Rapamycin Relieves ER Stress and Improves Function in Hearts Subjected to High Workload

Abstract

Background When subjected to hemodynamic stress (HS), hearts increase their reliance upon glucose and activate pathways of cardiac growth such as the mTOR signaling pathway. Dysregulated mTOR activation is also known to causes endoplasmic reticulum (ER) stress. We have previously shown that with HS, glucose 6-phosphate (G6P) activates mTOR. We now explore whether G6P modulates ER stress and cardiac function with HS. Methods Hearts from 12-week-old male Sprague Dawley rats were perfused in the working mode with glucose (5mM) and subjected to an increase in workload after 7 day treatment with mTOR inhibitor rapamycin (4 mg/kg/day) or vehicle control. Cardiac power, rates of glucose uptake and oxidation, G6P levels, mTOR activation, and ER stress were assessed. Results Hearts from vehicle treated rats exhibited a 2-fold increase in glucose uptake and 1.5-fold increase in glucose oxidation, leading to G6P accumulation, mTOR activation, and ER stress.
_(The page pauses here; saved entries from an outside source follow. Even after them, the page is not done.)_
Inductive AdminConfig := ConfigMinVotingPeriod (period : Z) | ConfigAdminAccount (a : option AccountId).

(** What is signed: the contexts and parameters of [proxy.rs]. *)
Inductive SignedPayload :=
| SignedSubmitExternalProposal (relayer : AccountId) (proposal : ProposalRequest) (block_number : Z)
| SignedSubmitVote (relayer : AccountId) (proposal_id : Z) (in_favor : bool) (block_number : Z)
| UnsignedVote (proposal_id : Z) (in_favor : bool) (watchtower : AccountId).

(** ** The configuration *)

(** [WatchtowerHooks]: what happens to the state of the pallets behind it. *)
Class WatchtowerHooks (H : Type) := {
  on_proposal_submitted : Z -> Z -> Proposal -> H -> Res unit * H;
  on_voting_completed : Z -> Z -> ProposalStatusEnum -> H -> H }.

Class WatchtowerConfig := {
  SignedTxLifetime : Z;
  MaxTitleLen : Z;
  MaxInlineLen : Z;
  MaxUriLen : Z;
  MaxInternalProposalLen : Z;
  wt_per_things :: PerThings;
  HooksState : Type;
  wt_hooks :: WatchtowerHooks HooksState;
  (** [ExternalProposerOrigin::ensure_origin], which may depend on the pallet's
      administrator *)
  ExternalProposerOrigin : option AccountId -> Origin -> Res (option AccountId);
  (** [NodesInterface], over the state of the node registry *)
  NodesState : Type;
  is_authorized_watchtower : NodesState -> AccountId -> bool;
  is_watchtower_owner : NodesState -> AccountId -> bool;
  get_authorized_watchtowers_count : NodesState -> Z;
  get_watchtower_voting_weight : NodesState -> AccountId -> Z;
  get_node_signing_key : NodesState -> AccountId -> option Z;
  (** SCALE encoding, account and session-key signatures *)
  encode : SignedPayload -> list Z;
  verify_signature : Proof_ -> list Z -> bool;
  verify_session_signature : Z -> list Z -> Z -> bool;
  (** [ProposalStatusEnum::default] *)
  default_status : ProposalStatusEnum;
  (** [blake2_256] of the reference, creation block and duration *)
  proposal_hash : Z -> Z -> Z -> Z;
  (** the remaining weight of [on_idle] *)
  Meter : Type;
  consume_expiry_status : Meter -> option Meter;
  consume_finalise : Meter -> option Meter;
  consume_reads : Z -> Meter -> option Meter;
  consume_writes : Z -> Meter -> option Meter;
  (** the order storage iterates over keys in *)
  id_order : list Z -> list Z;
  voter_order : list AccountId -> list AccountId }.

Section Watchtower.
Context `{WatchtowerConfig}.

(** ** Storage *)

Inductive Event :=
| ProposalSubmitted (proposal_id external_ref : Z) (status : ProposalStatusEnum)
| VoteSubmitted (voter : AccountId) (proposal_id : Z) (in_favor : bool) (vote_weight : Z)
| VotingEnded (proposal_id external_ref : Z) (consensus_result : ProposalStatusEnum)
| ProposalCleaned (proposal_id : Z)
| MinVotingPeriodSet (new_period : Z)
| AdminAccountSet (new_admin : option AccountId).

Record WtState := mkWt {
  MinVotingPeriod : Z;
  ExternalRef : gmap Z Z;
  Proposals : gmap Z Proposal;
  ProposalStatus : gmap Z ProposalStatusEnum;
  Votes : gmap Z Vote;
  Voters : gmap Z (gmap AccountId bool);
  ActiveInternalProposal : option Z;
  InternalProposalQueue : gmap (Z * Z) Z;
  Head : Z;
  Tail : Z;
  ProposalsToRemove : gset Z;
  AdminAccount : option AccountId;
  block_number : Z;
  nodes : NodesState;
  hooks : HooksState;
  events : list Event }.

Definition set_MinVotingPeriod x s := mkWt x (ExternalRef s) (Proposals s) (ProposalStatus s)
  (Votes s) (Voters s) (ActiveInternalProposal s) (InternalProposalQueue s) (Head s) (Tail s)
  (ProposalsToRemove s) (AdminAccount s) (block_number s) (nodes s) (hooks s) (events s).
Definition set_ExternalRef x s := mkWt (MinVotingPeriod s) x (Proposals s) (ProposalStatus s)
  (Votes s) (Voters s) (ActiveInternalProposal s) (InternalProposalQueue s) (Head s) (Tail s)
  (ProposalsToRemove s) (AdminAccount s) (block_number s) (nodes s) (hooks s) (events s).
Definition set_Proposals x s := mkWt (MinVotingPeriod s) (ExternalRef s) x (ProposalStatus s)
  (Votes s) (Voters s) (ActiveInternalProposal s) (InternalProposalQueue s) (Head s) (Tail s)
  (ProposalsToRemove s) (AdminAccount s) (block_number s) (nodes s) (hooks s) (events s).
Definition set_ProposalStatus x s := mkWt (MinVotingPeriod s) (ExternalRef s) (Proposals s) x
  (Votes s) (Voters s) (ActiveInternalProposal s) (InternalProposalQueue s) (Head s) (Tail s)
  (ProposalsToRemove s) (AdminAccount s) (block_number s) (nodes s) (hooks s) (events s).
Definition set_Votes x s := mkWt (MinVotingPeriod s) (ExternalRef s) (Proposals s)
  (ProposalStatus s) x (Voters s) (ActiveInternalProposal s) (InternalProposalQueue s) (Head s)
  (Tail s) (ProposalsToRemove s) (AdminAccount s) (block_number s) (nodes s) (hooks s) (events
  s).
Definition set_Voters x s := mkWt (MinVotingPeriod s) (ExternalRef s) (Proposals s)
  (ProposalStatus s) (Votes s) x (ActiveInternalProposal s) (InternalProposalQueue s) (Head s)
  (Tail s) (ProposalsToRemove s) (AdminAccount s) (block_number s) (nodes s) (hooks s) (events
  s).
Definition set_ActiveInternalProposal x s := mkWt (MinVotingPeriod s) (ExternalRef s) (Proposals
  s) (ProposalStatus s) (Votes s) (Voters s) x (InternalProposalQueue s) (Head s) (Tail s)
  (ProposalsToRemove s) (AdminAccount s) (block_number s) (nodes s) (hooks s) (events s).
Definition set_InternalProposalQueue x s := mkWt (MinVotingPeriod s) (ExternalRef s) (Proposals
  s) (ProposalStatus s) (Votes s) (Voters s) (ActiveInternalProposal s) x (Head s) (Tail s)
  (ProposalsToRemove s) (AdminAccount s) (block_number s) (nodes s) (hooks s) (events s).
Definition set_Head x s := mkWt (MinVotingPeriod s) (ExternalRef s) (Proposals s)
  (ProposalStatus s) (Votes s) (Voters s) (ActiveInternalProposal s) (InternalProposalQueue s) x
  (Tail s) (ProposalsToRemove s) (AdminAccount s) (block_number s) (nodes s) (hooks s) (events
  s).
Definition set_Tail x s := mkWt (MinVotingPeriod s) (ExternalRef s) (Proposals s)
  (ProposalStatus s) (Votes s) (Voters s) (ActiveInternalProposal s) (InternalProposalQueue s)
  (Head s) x (ProposalsToRemove s) (AdminAccount s) (block_number s) (nodes s) (hooks s) (events
  s).
Definition set_ProposalsToRemove x s := mkWt (MinVotingPeriod s) (ExternalRef s) (Proposals s)
  (ProposalStatus s) (Votes s) (Voters s) (ActiveInternalProposal s) (InternalProposalQueue s)
  (Head s) (Tail s) x (AdminAccount s) (block_number s) (nodes s) (hooks s) (events s).
Definition set_AdminAccount x s := mkWt (MinVotingPeriod s) (ExternalRef s) (Proposals s)
  (ProposalStatus s) (Votes s) (Voters s) (ActiveInternalProposal s) (InternalProposalQueue s)
  (Head s) (Tail s) (ProposalsToRemove s) x (block_number s) (nodes s) (hooks s) (events s).
Definition set_block_number x s := mkWt (MinVotingPeriod s) (ExternalRef s) (Proposals s)
  (ProposalStatus s) (Votes s) (Voters s) (ActiveInternalProposal s) (InternalProposalQueue s)
  (Head s) (Tail s) (ProposalsToRemove s) (AdminAccount s) x (nodes s) (hooks s) (events s).
Definition set_nodes x s := mkWt (MinVotingPeriod s) (ExternalRef s) (Proposals s)
  (ProposalStatus s) (Votes s) (Voters s) (ActiveInternalProposal s) (InternalProposalQueue s)
  (Head s) (Tail s) (ProposalsToRemove s) (AdminAccount s) (block_number s) x (hooks s) (events
  s).
Definition set_hooks x s := mkWt (MinVotingPeriod s) (ExternalRef s) (Proposals s)
  (ProposalStatus s) (Votes s) (Voters s) (ActiveInternalProposal s) (InternalProposalQueue s)
  (Head s) (Tail s) (ProposalsToRemove s) (AdminAccount s) (block_number s) (nodes s) x (events
  s).
Definition set_events x s := mkWt (MinVotingPeriod s) (ExternalRef s) (Proposals s)
  (ProposalStatus s) (Votes s) (Voters s) (ActiveInternalProposal s) (InternalProposalQueue s)
  (Head s) (Tail s) (ProposalsToRemove s) (AdminAccount s) (block_number s) (nodes s) (hooks s)
  x.

Abbreviation WtM := (ST DispatchError WtState).

Definition wt_error (e : WatchtowerError) : DispatchError := Module_ (WatchtowerErr e).
Definition deposit_event (e : Event) : WtM unit := modify (fun s => set_events (events s ++ [e]) s).
Definition put_status (i : Z) (x : ProposalStatusEnum) : WtM unit :=
  modify (fun s => set_ProposalStatus (<[i := x]> (ProposalStatus s)) s).
(** The value queries have defaults. *)
Definition status_of (s : WtState) (i : Z) : ProposalStatusEnum := default default_status (ProposalStatus s !! i).
Definition votes_of (s : WtState) (i : Z) : Vote := default Vote_default (Votes s !! i).
Definition voters_of (s : WtState) (i : Z) : gmap AccountId bool := default ∅ (Voters s !! i).

(** Hooks run on their own state. *)
Definition run_submitted_hook (proposal_id : Z) (p : Proposal) : WtM unit := fun s =>
  let '(r, h) := on_proposal_submitted (block_number s) proposal_id p (hooks s) in (r, set_hooks h s).
Definition run_completed_hook (proposal_id ref : Z) (x : ProposalStatusEnum) : WtM unit :=
  modify (fun s => set_hooks (on_voting_completed proposal_id ref x (hooks s)) s).

(** ** types.rs: building proposals *)

Definition to_payload (raw : RawPayload) : Res Payload :=
  match raw with
  | RawInline data =>
      ensure (Z.of_nat (length data) <=? MaxInlineLen) (wt_error InvalidInlinePayload) ;; Ok (Inline data)
  | RawUri data =>
      ensure (Z.of_nat (length data) <=? MaxUriLen) (wt_error InvalidUri) ;; Ok (Uri data)
  end.

Definition is_valid (min_voting_period current_block : Z) (p : Proposal) : bool :=
  let base_is_valid :=
    negb (bool_decide (title p = [])) && negb (external_ref p =? 0) &&
    (saturated_into 32 min_voting_period <=? vote_duration p) && (threshold p <=? 10 ^ 9) &&
    (created_at p <=? current_block) in
  let payload_valid :=
    match payload p with
    | Inline data => negb (bool_decide (data = [])) && match source p with Internal _ => true | External => false end
    | Uri data => negb (bool_decide (data = [])) && match source p with External => true | Internal _ => false end
    end in
  base_is_valid && payload_valid.

Definition to_proposal (min_voting_period : Z) (request : ProposalRequest)
    (proposer : option AccountId) (current_block : Z) : Res Proposal :=
  let min_vote_duration := saturated_into 32 min_voting_period in
  let vote_duration := default min_vote_duration (req_vote_duration request) in
  if vote_duration <? min_vote_duration then Err (wt_error VotingPeriodTooShort) else
  ensure (Z.of_nat (length (req_title request)) <=? MaxTitleLen) (wt_error InvalidTitle) ;;
  payload ← to_payload (req_payload request);
  let proposal := mkProposal (req_title request) payload (req_threshold request) (req_source request)
    (req_decision_rule request) (req_external_ref request) proposer (req_created_at request)
    vote_duration None in
  ensure (is_valid min_voting_period current_block proposal) (wt_error InvalidProposal) ;;
  Ok proposal.

Definition generate_id (p : Proposal) : Z :=
  proposal_hash (external_ref p) (created_at p) (vote_duration p).

(** ** queue.rs: the ring queue *)

Definition cap : Z := MaxInternalProposalLen.
Definition len (s : WtState) : Z := saturating_sub (Tail s) (Head s).
Definition is_empty (s : WtState) : bool := len s =? 0.
Definition is_full (s : WtState) : bool := cap <=? len s.

(** The slot of the default queue; [(n % cap) as u32]. *)
Definition slot (n : Z) : Z * Z := (0, (n mod cap) mod 2 ^ 32).

Definition enqueue (proposal_id : Z) : WtM unit :=
  s ← get;
  lift (ensure (negb (is_full s)) (wt_error InnerProposalQueueFull)) ;;
  let tail := Tail s in
  lift (ensure (negb (bool_decide (is_Some (InternalProposalQueue s !! slot tail))))
          (wt_error QueueCorruptState)) ;;
  modify (fun s => set_InternalProposalQueue (<[slot tail := proposal_id]> (InternalProposalQueue s)) s) ;;
  modify (set_Tail (wrapping_add 64 tail 1)).

Definition dequeue : WtM Z :=
  s ← get;
  lift (ensure (negb (is_empty s)) (wt_error QueueEmpty)) ;;
  let head := Head s in
  proposal_id ← lift (ok_or (InternalProposalQueue s !! slot head) (wt_error QueueCorruptState));
  modify (fun s => set_InternalProposalQueue (delete (slot head) (InternalProposalQueue s)) s) ;;
  modify (set_Head (wrapping_add 64 head 1)) ;;
  mret proposal_id.

Definition peek_front (s : WtState) : Res (option (Z * Proposal)) :=
  if is_empty s then Ok None else
  proposal_id ← ok_or (InternalProposalQueue s !! slot (Head s)) (wt_error QueueCorruptState);
  item ← ok_or (Proposals s !! proposal_id) (wt_error QueueCorruptState);
  Ok (Some (proposal_id, item)).

(** ** vote.rs *)

Definition threshold_achieved (s : WtState) (proposal_id thr : Z) : option bool :=
  let vote := votes_of s proposal_id in
  let total_voters := get_authorized_watchtowers_count (nodes s) in
  if total_voters =? 0 then None else
  let min_votes := perbill_mul_ceil thr total_voters in
  if min_votes <=? in_favors vote then Some true
  else if min_votes <=? againsts vote then Some false
  else None.

Definition get_proposal_status (result : bool) : ProposalStatusEnum :=
  if result then Resolved true else Resolved false.

Definition get_vote_result_on_expiry (s : WtState) (proposal_id : Z) (p : Proposal) :
    ProposalStatusEnum :=
  match source p with
  | Internal _ => Expired
  | External =>
      let votes := votes_of s proposal_id in
      if bool_decide (decision_rule p = SimpleMajority) && (againsts votes <? in_favors votes)
      then Resolved true else Resolved false
  end.

(** Make the next queued internal proposal the active one. *)
Definition activate_next : WtM unit :=
  modify (set_ActiveInternalProposal None) ;;
  r ← attempt dequeue;
  match r with
  | Ok next_proposal_id =>
      modify (set_ActiveInternalProposal (Some next_proposal_id)) ;;
      put_status next_proposal_id Active ;;
      s ← get;
      p ← lift (ok_or (Proposals s !! next_proposal_id) (wt_error ProposalNotFound));
      let updated := set_end_at (Some (wrapping_add 32 (block_number s) (vote_duration p))) p in
      modify (fun s => set_Proposals (<[next_proposal_id := updated]> (Proposals s)) s) ;;
      run_submitted_hook next_proposal_id updated
  | Err _ => mret tt
  end.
Rapamycin pretreatment blunted glucose uptake, depleted intracardiac G6P, inhibited mTOR, alleviated ER stress and improved cardiac function. Conclusion G6P accumulation correlates with mTOR activation and ER stress in hearts subjected to HS. By modulating the mismatch between glucose uptake and oxidation, rapamycin relieves ER stress and improves cardiac function in hearts subjected to high workload. This work was funded by the NIH.